Recommended Architectures for PostgreSQL in Kubernetes

wmf · on Sept 29, 2023

Related discussion about CNPG from last week: https://news.ycombinator.com/item?id=37616033

mslot · on Sept 29, 2023

One challenge with running PostgreSQL in production on Kubernetes is that it does not behave nicely under high memory pressure. PostgreSQL likes to get NULL back from malloc such that it can gracefully abort transactions (overcommit_memory = 2 in Linux). However, this model of tracking and dealing with memory pressure is still not available at the cgroup level. Instead, processes will be OOM killed. In PostgreSQL, that triggers potentially lengthy crash recovery and therefore downtime. On the flip side, the cost of deploying a hot standby is often lower on Kubernetes, but failing over due to high memory pressure can also lead to pathological behaviour.

A good discussion of this issue by Joe Conway: https://www.crunchydata.com/blog/deep-postgresql-thoughts-th...

Hence, not completely the same as running on a VM.

alexeldeib · on Sept 29, 2023

The article mentions avoiding overcommit and oom score adjust. You can avoid overcommit by always specifying requests == limits and can use priority class for oom score adjust.
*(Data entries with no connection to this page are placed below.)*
(* ===== verification/K8sProviderSpec.v ===== *)
(** * Lemmas on the Kubernetes Secrets provider

    The parts of a run of [K8sProvider]: the retrieval of one Secret and its
    destinations, the list of variables to fetch, the update of the cluster,
    and what a run leaves alone. *)

From S2P Require Import Prelude GoString GoBytes Config FileTemplates K8sClient K8sProvider.
Open Scope Z_scope.

(** ** Specification *)

(** No conjur-map of the state uses the fetch-all variable or the fetch-all
    key. *)
Definition no_fetch_all (st : k8sSecretsState) : Prop :=
  updateDestinations st !! "*" = None ∧
  ∀ v d, d ∈ updateDestinations st !!! v → secretName d ≠ "*".

(** A key of a Secret is fed by one variable. *)
Definition unique_dests (st : k8sSecretsState) : Prop :=
  ∀ v v' d d', d ∈ updateDestinations st !!! v → d' ∈ updateDestinations st !!! v' →
    dest_key d = dest_key d' → v = v' ∧ d = d'.

(** The value a destination gets from what Conjur returned for its variable:
    nothing at all, a nil value, or a value. *)
Definition wanted (sanitize : bool) (d : updateDestination) (v : option bytes) : option bytes :=
  match v with
  | Some (Some x) => Some (dest_value d (Some x))
  | Some None => Some (if sanitize then Some "" else dest_value d None)
  | None => if sanitize then Some (Some "") else None
  end.

(** ** Folds *)
Lemma foldl_bind {A B X} (f : B → X → B) (g : A → list X) (b : B) (l : list A) :
  foldl f b (l ≫= g) = foldl (λ b' a, foldl f b' (g a)) b l.
Proof.
  revert b. induction l as [|a l IH]; intros b; [done|].
  rewrite bind_cons, foldl_app, IH. done.
Qed.

(** A loop whose steps all return under an invariant. *)
Lemma fold_outcome_inv {E A B} (P : B → Prop) (f : B → A → outcome E B) (g : B → A → B) b l :
  P b → (∀ b' a, a ∈ l → P b' → f b' a = Ret (g b' a) ∧ P (g b' a)) →
  fold_outcome f b l = Ret (foldl g b l) ∧ P (foldl g b l).
Proof.
  revert b. induction l as [|a l IH]; intros b Hb Hf; [done|].
  destruct (Hf b a) as [Hr Hp]; [by left|done|].
  cbn [fold_outcome foldl]. rewrite Hr. cbn. apply IH; [done|].
  intros b' a' Ha'. apply Hf. by right.
Qed.

Lemma fold_outcome_ret {E A B} (f : B → A → outcome E B) (g : B → A → B) (b : B) (l : list A) :
  (∀ b' a, a ∈ l → f b' a = Ret (g b' a)) → fold_outcome f b l = Ret (foldl g b l).
Proof. intros Hf. by apply (fold_outcome_inv (λ _, True)); [|auto]. Qed.

(** What a fold does to a part of the accumulator that each step changes on its
    own. *)
Lemma foldl_obs {A B O} (f : B → A → B) (obs : B → O) (g : O → A → O) b l :
  (∀ b' a, a ∈ l → obs (f b' a) = g (obs b') a) → obs (foldl f b l) = foldl g (obs b) l.
Proof.
  revert b. induction l as [|a l IH]; intros b Hf; [done|]. cbn [foldl].
  rewrite IH by (intros b' a' Ha'; apply Hf; by right). by rewrite Hf by by left.
Qed.

Lemma set_entry_made n k v (data : secrets_data) :
  set_entry n k v (<[n := data !!! n]> data) = set_entry n k v data.
Proof. unfold set_entry. by rewrite lookup_total_insert_eq, insert_insert_eq. Qed.

(** ** Updating the cluster *)

(** The original with the keys to remove deleted from its data. *)
Definition without_keys (keys : option (list string)) (s : K8sSecret) : K8sSecret :=
  match keys with
  | None | Some [] => s
  | Some ks => set_data s (delete_keys ks <$> Data s)
  end.

(** What an update stores. *)
Definition written (keys : option (list string)) (s : K8sSecret) (m : gmap string bytes) :
    K8sSecret :=
  set_data s (Some (overlay m (Data (without_keys keys s)))).

Definition entry_changed (prev : gmap string Checksum) (nm : string * gmap string bytes) : bool :=
  ContentHasChanged nm.1 (FileChecksum (pretty_map nm.2)) prev.

Definition names_ok (st : k8sSecretsState) : Prop :=
  ∀ n s, originalK8sSecrets st !! n = Some s → secretName_ s = n.

Lemma remove_keys_Some keys s : remove_keys keys (Some s) = Ret (Some (without_keys keys s)).
Proof. by destruct keys as [[|k ks]|]. Qed.

Lemma remove_keys_None keys : remove_keys keys None = Panic ∨ remove_keys keys None = Ret None.
Proof. destruct keys as [[|k ks]|]; auto. Qed.

Lemma secretName_without_keys keys s : secretName_ (without_keys keys s) = secretName_ s.
Proof. by destruct keys as [[|k ks]|]. Qed.

Lemma set_data_without_keys keys s d : set_data (without_keys keys s) d = set_data s d.
Proof. by destruct keys as [[|k ks]|]. Qed.

Section update.
Context {W : Type} (D : k8sProviderDeps W) `{!K8sAccess (k8s D)} (C : provider_config).
Implicit Types (p : K8sProvider) (w : W).

Definition with_checksum (nm : string * gmap string bytes) p : K8sProvider :=
  mkProvider (secretsState p)
    (<[nm.1 := FileChecksum (pretty_map nm.2)]> (prevSecretsChecksums p)) (secretsGroups p).

Lemma update_secret_run keys u n m p w :
  update_secret D C keys u n m (p, w) =
  if entry_changed (prevSecretsChecksums p) (n, m) then
    match remove_keys (keys !! n) (originalK8sSecrets (secretsState p) !! n) with
    | Ret o =>
        match updateSecret (k8s D) (podNamespace C) n o m w with
        | (Ret _, w') => (Ret true, (with_checksum (n, m) p, w'))
        | (Fail _, w') => (Fail (recordedError D CSPFK022E), (p, w'))
        | (Panic, w') => (Panic, (p, w'))
        end
    | Fail e => (Fail e, (p, w))
    | Panic => (Panic, (p, w))
    end
  else (Ret u, (p, w)).
Proof.
  unfold update_secret, entry_changed, gets. unfold mbind at 1, M_bind at 1. cbn [fst snd].
  destruct (ContentHasChanged _ _ _); [|done].
  unfold mbind at 1, M_bind at 1, lift_outcome. destruct (remove_keys _ _) as [o|e|]; [|done..].
  unfold mbind, M_bind, on_error, call_k8s. cbn [fst snd].
  by destruct (updateSecret _ _ _ _ _ w) as [[[]|e|] w'].
Qed.

(** Every Secret of the cluster is as it was, or is a Secret of the state with
    some entries written over it. *)
Definition framed (st : k8sSecretsState) (keys : gmap string (list string)) w0 w : Prop :=
  ∀ ns n, cluster w ns n = cluster w0 ns n ∨
    ns = podNamespace C ∧ ∃ s m, originalK8sSecrets st !! n = Some s ∧
      cluster w ns n = Some (written (keys !! n) s m).

Lemma update_secret_framed keys u n m p w w0 :
  names_ok (secretsState p) → ready w → framed (secretsState p) keys w0 w →
  wp (update_secret D C keys u n m) (λ _ s,
    secretsState s.1 = secretsState p ∧ secretsGroups s.1 = secretsGroups p ∧
    ready s.2 ∧ framed (secretsState p) keys w0 s.2) (p, w).
Proof.
  intros Hn Hr Hf. unfold wp. rewrite update_secret_run.
  destruct (entry_changed _ _); [|done].
  destruct (originalK8sSecrets (secretsState p) !! n) as [s|] eqn:Hs.
  - rewrite remove_keys_Some.
    pose proof (update_ready (podNamespace C) n (without_keys (keys !! n) s) m w Hr) as [Hnp Hr'].
    destruct (updateSecret _ _ _ _ _ w) as [[[]|e|] w'] eqn:Hu; cbn in *; [| |done].
    + do 3 (split; [done|]). intros ns n'. rewrite (update_ok _ _ _ _ _ _ Hu).
      rewrite secretName_without_keys, (Hn _ _ Hs), set_data_without_keys.
      destruct (decide (ns = podNamespace C ∧ n' = n)) as [[-> ->]|]; [|apply Hf].
      right. split; [done|]. exists s, m. done.
    + do 3 (split; [done|]). intros ns n'. rewrite (update_fail _ _ _ _ _ _ _ Hu). apply Hf.
  - destruct (remove_keys_None (keys !! n)) as [-> | ->]; [done|].
    by rewrite update_nil.
Qed.

Lemma update_secrets_framed keys entries u p w w0 :
  names_ok (secretsState p) → ready w → framed (secretsState p) keys w0 w →
  wp (update_secrets D C keys u entries) (λ _ s,
    secretsState s.1 = secretsState p ∧ secretsGroups s.1 = secretsGroups p ∧
    ready s.2 ∧ framed (secretsState p) keys w0 s.2) (p, w).
Proof.
  revert u p w. induction entries as [|[n m] entries IH]; intros u p w Hn Hr Hf; [done|].
  cbn [update_secrets]. apply wp_bind.
  eapply wp_mono; [by apply (update_secret_framed keys u n m p w w0)|].
  intros [u'|e|] [p' w'] (Hst & Hg & Hr' & Hf'); cbn in *; [|by rewrite Hst|by rewrite Hst].
  eapply wp_mono; [apply IH; by rewrite ?Hst|]. cbn. intros r s. by rewrite Hst, Hg.
Qed.

(** What a run of updates that reports no error has done. *)
Definition updates_done (keys : gmap string (list string)) p entries w (u u' : bool) p' w' : Prop :=
  secretsState p' = secretsState p ∧
  u' = u || existsb (entry_changed (prevSecretsChecksums p)) entries ∧
  (∀ n m s, (n, m) ∈ entries → originalK8sSecrets (secretsState p) !! n = Some s →
     entry_changed (prevSecretsChecksums p) (n, m) = true →
     cluster w' (podNamespace C) n = Some (written (keys !! n) s m)) ∧
  (∀ ns n, (ns = podNamespace C → ∀ m, (n, m) ∈ entries →
              entry_changed (prevSecretsChecksums p) (n, m) = false) →
     cluster w' ns n = cluster w ns n).

Lemma entry_changed_other nm n m prev c :
  nm ≠ n → entry_changed (<[nm := c]> prev) (n, m) = entry_changed prev (n, m).
Proof. intros Hn. unfold entry_changed, ContentHasChanged. cbn. by rewrite lookup_insert_ne. Qed.

Lemma update_secret_done keys u n m p w s :
  ready w → names_ok (secretsState p) → originalK8sSecrets (secretsState p) !! n = Some s →
  wp (update_secret D C keys u n m) (λ r t,
    r ≠ Panic ∧ ready t.2 ∧ ∀ u', r = Ret u' →
      t.1 = (if entry_changed (prevSecretsChecksums p) (n, m) then with_checksum (n, m) p else p) ∧
      u' = u || entry_changed (prevSecretsChecksums p) (n, m) ∧
      (∀ ns n', cluster t.2 ns n' =
         if decide (ns = podNamespace C ∧ n' = n ∧ entry_changed (prevSecretsChecksums p) (n, m) = true)
         then Some (written (keys !! n) s m) else cluster w ns n')) (p, w).
Proof.
  intros Hr Hn Hs. unfold wp. rewrite update_secret_run, Hs, remove_keys_Some.
  destruct (entry_changed _ _).
  - pose proof (update_ready (podNamespace C) n (without_keys (keys !! n) s) m w Hr) as [Hnp Hr'].
    destruct (updateSecret _ _ _ _ _ w) as [[[]|e|] w'] eqn:Hu; cbn in *; [| |done].
    + do 2 (split; [done|]). intros u' [= <-]. split; [done|]. split; [by rewrite orb_true_r|].
      intros ns n'. rewrite (update_ok _ _ _ _ _ _ Hu).
      rewrite secretName_without_keys, (Hn _ _ Hs), set_data_without_keys.
      apply decide_ext. naive_solver.
    + by do 2 (split; [done|]).
  - cbn. split; [done|]. split; [done|]. intros u' [= <-]. split; [done|].
    split; [by rewrite orb_false_r|]. intros ns n'. by rewrite decide_False by naive_solver.
Qed.

Lemma update_secrets_done keys entries u p w :
  NoDup entries.*1 → names_ok (secretsState p) → ready w →
  (∀ n m, (n, m) ∈ entries → is_Some (originalK8sSecrets (secretsState p) !! n)) →
  wp (update_secrets D C keys u entries) (λ r t,
    r ≠ Panic ∧ ∀ u', r = Ret u' → updates_done keys p entries w u u' t.1 t.2) (p, w).
Proof.
  revert u p w. induction entries as [|[n m] entries IH]; intros u p w Hnd Hn Hr Ho.
  { split; [done|]. intros u' [= <-]. split; [done|]. cbn. split; [by rewrite orb_false_r|].
    split; [|done]. by intros ? ? ? ?%not_elem_of_nil. }
  apply NoDup_cons in Hnd as [Hni Hnd]. cbn [update_secrets].
  destruct (Ho n m) as [s Hs]; [by left|]. apply wp_bind.
  eapply wp_mono; [by apply (update_secret_done keys u n m p w s)|].
  intros [u1|e|] [p1 w1] (Hnp & Hr1 & Hd); [|by split|done].
  destruct (Hd u1 eq_refl) as (Hp1 & -> & Hc). clear Hd. cbn [fst snd] in *.
  assert (secretsState p1 = secretsState p) as Hst by by subst p1; destruct (entry_changed _ _).
  assert (∀ n' m', (n', m') ∈ entries →
    entry_changed (prevSecretsChecksums p1) (n', m') =
    entry_changed (prevSecretsChecksums p) (n', m')) as Hch.
  { intros n' m' Hin. subst p1. destruct (entry_changed _ _); [|done]. apply entry_changed_other.
    intros Heq. cbn in Heq. subst n'. apply Hni, list_elem_of_fmap. by exists (n, m'). }
  assert (existsb (entry_changed (prevSecretsChecksums p1)) entries =
          existsb (entry_changed (prevSecretsChecksums p)) entries) as Hex.
  { clear -Hch. induction entries as [|[n' m'] l IH]; [done|]. cbn [existsb].
    rewrite Hch by by left. rewrite IH; [done|]. intros. apply Hch. by right. }
  eapply wp_mono; [apply IH; rewrite ?Hst; try done|].
  { intros n' m' ?. eapply Ho. by right. }
  intros r [p' w'] (Hnp' & Hdone). split; [done|]. intros u' Hu'.
  destruct (Hdone u' Hu') as (Hst' & -> & Hw & Hf). clear Hdone.
  split; [by rewrite Hst', Hst|]. cbn [existsb fst snd] in *.
  split; [by rewrite Hex, orb_assoc|]. split.
  - intros n' m' s' [[= -> ->]|Hin]%elem_of_cons Hs' Hch'.
    + rewrite Hf, Hc, decide_True by (try done; intros _ m' Hin; exfalso; apply Hni;
        apply list_elem_of_fmap; by exists (n, m')).
      by simplify_eq.
    + apply (Hw n' m'); [done|by rewrite Hst|by rewrite Hch].
  - intros ns n' Hno. rewrite Hf, Hc.
    + rewrite decide_False; [done|]. intros (-> & -> & Ht).
      rewrite (Hno eq_refl m) in Ht; [done|by left].
    + intros -> m' Hin. rewrite Hch by done. apply Hno; [done|by right].
Qed.

(** What a run of updates that stops at an error has done: every Secret is as
    it was or has been written, and the call that stopped it has failed. *)
Definition updates_interrupted (keys : gmap string (list string)) p
    (entries : list (string * gmap string bytes)) w w' : Prop :=
  (∀ ns n, cluster w' ns n = cluster w ns n ∨
     ns = podNamespace C ∧ ∃ m s, (n, m) ∈ entries ∧
       originalK8sSecrets (secretsState p) !! n = Some s ∧
       cluster w' ns n = Some (written (keys !! n) s m)) ∧
  ∃ n m s w1 w2 e, (n, m) ∈ entries ∧ originalK8sSecrets (secretsState p) !! n = Some s ∧ ready w1 ∧
    updateSecret (k8s D) (podNamespace C) n (Some (without_keys (keys !! n) s)) m w1 = (Fail e, w2).

Lemma update_secret_fails keys u n m p w s e t :
  originalK8sSecrets (secretsState p) !! n = Some s → update_secret D C keys u n m (p, w) = (Fail e, t) →
  (∀ ns n', cluster t.2 ns n' = cluster w ns n') ∧
  ∃ w2 e', updateSecret (k8s D) (podNamespace C) n (Some (without_keys (keys !! n) s)) m w = (Fail e', w2).
Proof.
  intros Hs. rewrite update_secret_run, Hs, remove_keys_Some. destruct (entry_changed _ _); [|done].
  destruct (updateSecret _ _ _ _ _ w) as [[[]|e'|] w'] eqn:Hu; [done| |done].
  intros [= _ <-]. split; [intros ns n'; by eapply update_fail|by exists w', e'].
Qed.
There are definitely improvements like memory qos/pressure handling, but not sure what you mean about those specifics, they can be handled.

You can always oom the whole node, I don’t think(?) the fact that there’s a non root oom matters? So you could arguably set no pod limit, set priority class critical, and let another pod in the workload cgroup get killed.
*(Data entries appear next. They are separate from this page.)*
(* ===== verification/K8sGroups.v ===== *)
(** * The group templates of the K8s Secrets

    Which groups the annotations of a Secret declare, that the provider
    collects exactly those in every iteration order, and what the templates are
    given to render. *)

From S2P Require Import Prelude GoString GoBytes Config FileTemplates K8sClient.
From S2P Require Import K8sProvider K8sProviderSpec K8sKeys.
Open Scope Z_scope.

(** ** The groups that the annotations declare *)
Section annotations.
Context (L : libraries).
Implicit Types (s : K8sSecret) (gs : list SecretGroup).

(** The annotation of the group [k]: one without a template is ignored. *)
Definition group_annotation s (k : string) : option string :=
  _ ← nilmap_lookup (Annotations s) (SecretGroupFileTemplatePrefix +:+ k);
  nilmap_lookup (Annotations s) (SecretGroupPrefix +:+ k).

(** The specs in an annotation, when there is at least one and no error. *)
Definition parsed_specs (v : string) : option (list SecretSpec) :=
  match NewSecretSpecs (yaml_nodes L) canonical_order v with
  | inr (spec :: specs) => Some (spec :: specs)
  | _ => None
  end.

Definition group_specs s (k : string) : option (list SecretSpec) :=
  group_annotation s k ≫= parsed_specs.

Definition groups_ok s : Prop := ∀ k v, group_annotation s k = Some v → is_Some (parsed_specs v).
Definition sim_conjur (table : gmap string bytes) (ids : list string) (w : sim_world) :
    outcome string (gmap string bytes) :=
  if decide (ids = ["*"]) then Ret table
  else if decide (Forall (λ x, is_Some (table !! x)) ids)
  then Ret (filter (λ kv, kv.1 ∈ ids) table) else Fail "HTTP status 404 Not Found".

Definition sim_deps (o : range_order) (table : gmap string bytes) : k8sProviderDeps sim_world :=
  mkDeps _ (defaultAccess o) (sim_conjur table) id.

#[export] Instance sim_deps_access o table : K8sAccess (k8s (sim_deps o table)) :=
  defaultAccess_lawful o.

Definition sim_sched : schedule := λ _, canonical_order.

Definition sim_secret (name conjurMap : string) (data : gmap string bytes) : K8sSecret :=
  mkK8sSecret name (Some {[ManagedByProviderKey := "true"]}) None
    (Some (<[ConjurMapKey := Some conjurMap]> data)).

Definition sim_cluster (ss : list K8sSecret) : sim_world :=
  mkSim {["ns" := list_to_map ((λ s, (secretName_ s, s)) <$> ss)]} true [].

Definition sim_run (C : provider_config) (table : gmap string bytes) (ss : list K8sSecret) :=
  ProvideWithCleanup sim_libraries (sim_deps canonical_order table) C sim_sched ∅
    (newProvider, sim_cluster ss).

(** The data of a Secret after a run. *)
Definition sim_data (r : outcome (bool * string) bool * (K8sProvider * sim_world)) (n k : string) :=
  kube_store r.2.2 "ns" n ≫= λ s, nilmap_lookup (Data s) k.

Definition sim_config_required : provider_config := mkProviderConfig "ns" ["db"; "web"] true.
Definition sim_table : gmap string bytes :=
  {["db/user" := Some "admin"; "db/pw" := Some "hunter2"; "web/key" := Some "k1"]}.
Definition sim_db : K8sSecret :=
  sim_secret "db" ("user:db/user" +:+ String lf "password:db/pw") {["other" := Some "kept"]}.
Definition sim_web : K8sSecret := sim_secret "web" "key:web/key" ∅.

Example sim_run_ok :
  let r := sim_run sim_config_required sim_table [sim_db; sim_web] in
  r.1 = Ret true ∧ sim_data r "db" "password" = Some (Some "hunter2") ∧
  sim_data r "db" "other" = Some (Some "kept") ∧ sim_data r "web" "key" = Some (Some "k1").
Proof. by vm_compute. Qed.

Lemma sim_stored ss n s : kube_store (sim_cluster ss) "ns" n = Some s → s ∈ ss.
Proof.
  intros Hs. cbn in Hs. unfold sim_lookup in Hs. cbn in Hs. rewrite lookup_total_singleton_eq in Hs.
  by apply elem_of_list_to_map_2, list_elem_of_fmap in Hs as (s' & [= _ ->] & Hin).
Qed.

Lemma sim_listed ss o table l s :
  (listLabeledSecrets (k8s (sim_deps o table)) "ns" (sim_cluster ss)).1 = Ret l → s ∈ l → s ∈ ss.
Proof.
  intros Hl Hs. destruct (list_ok "ns" (sim_cluster ss) l Hl) as [_ Hc].
  destruct (Hc s Hs) as [Hn _]. by eapply sim_stored.
Qed.

(** A Secret with a conjur-map and a group template, and one in fetch-all
    mode. *)
Definition sim_app : K8sSecret :=
  mkK8sSecret "app" (Some {[ManagedByProviderKey := "true"]})
    (Some {[SecretGroupPrefix +:+ "conf" := "- pw:db/pw" +:+ String lf "- web/key";
            SecretGroupFileTemplatePrefix +:+ "conf" := "cfg "]})
    (Some {[ConjurMapKey := Some "user:db/user"]}).
Definition sim_all : K8sSecret := sim_secret "all" "*:*" {["old" := Some "x"]}.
westurner · on Sept 29, 2023

From TA:

> My advice for running Postgres in Kubernetes is then to:

> - Rely on PostgreSQL replication to synchronize the state within and across Kubernetes clusters – in Kubernetes lingo: choose application level replication (Postgres), instead of storage level replication

> - Fully exploit availability zones in Kubernetes, instead of “siloing” data centers in separate Kubernetes clusters, in order to automatically achieve zero data loss with very low RTO high availability within a single region, out-of-the-box [deploy across multiple availability zones within at least one region]

westurner · on Sept 29, 2023

FWIW, this will create a podman pod with a raw disk mapped through to the whole pod, which systemd can log and respawn: `podman pod create --device=/dev/sdc:/dev/sdc:rwm` https://docs.podman.io/en/stable/markdown/podman-pod-create....

If you need encryption of data at rest for industry compliance for example, you would need to provision said storage device(s) and then manage key rotation and unattended upgrade and reboot for the hosts and/or containers that hold the drive keys.

Maybe this is where they explain that part of the iSCSI SAN;

> If you are reading this blog article, and you are thinking about using Postgres in a Cloud Native environment, without any Kubernetes background, my advice is to seek immediate professional assistance of a certified service provider from day 0 – just because everyone is going on Kubernetes doesn’t mean that’s necessarily a good idea for your organization!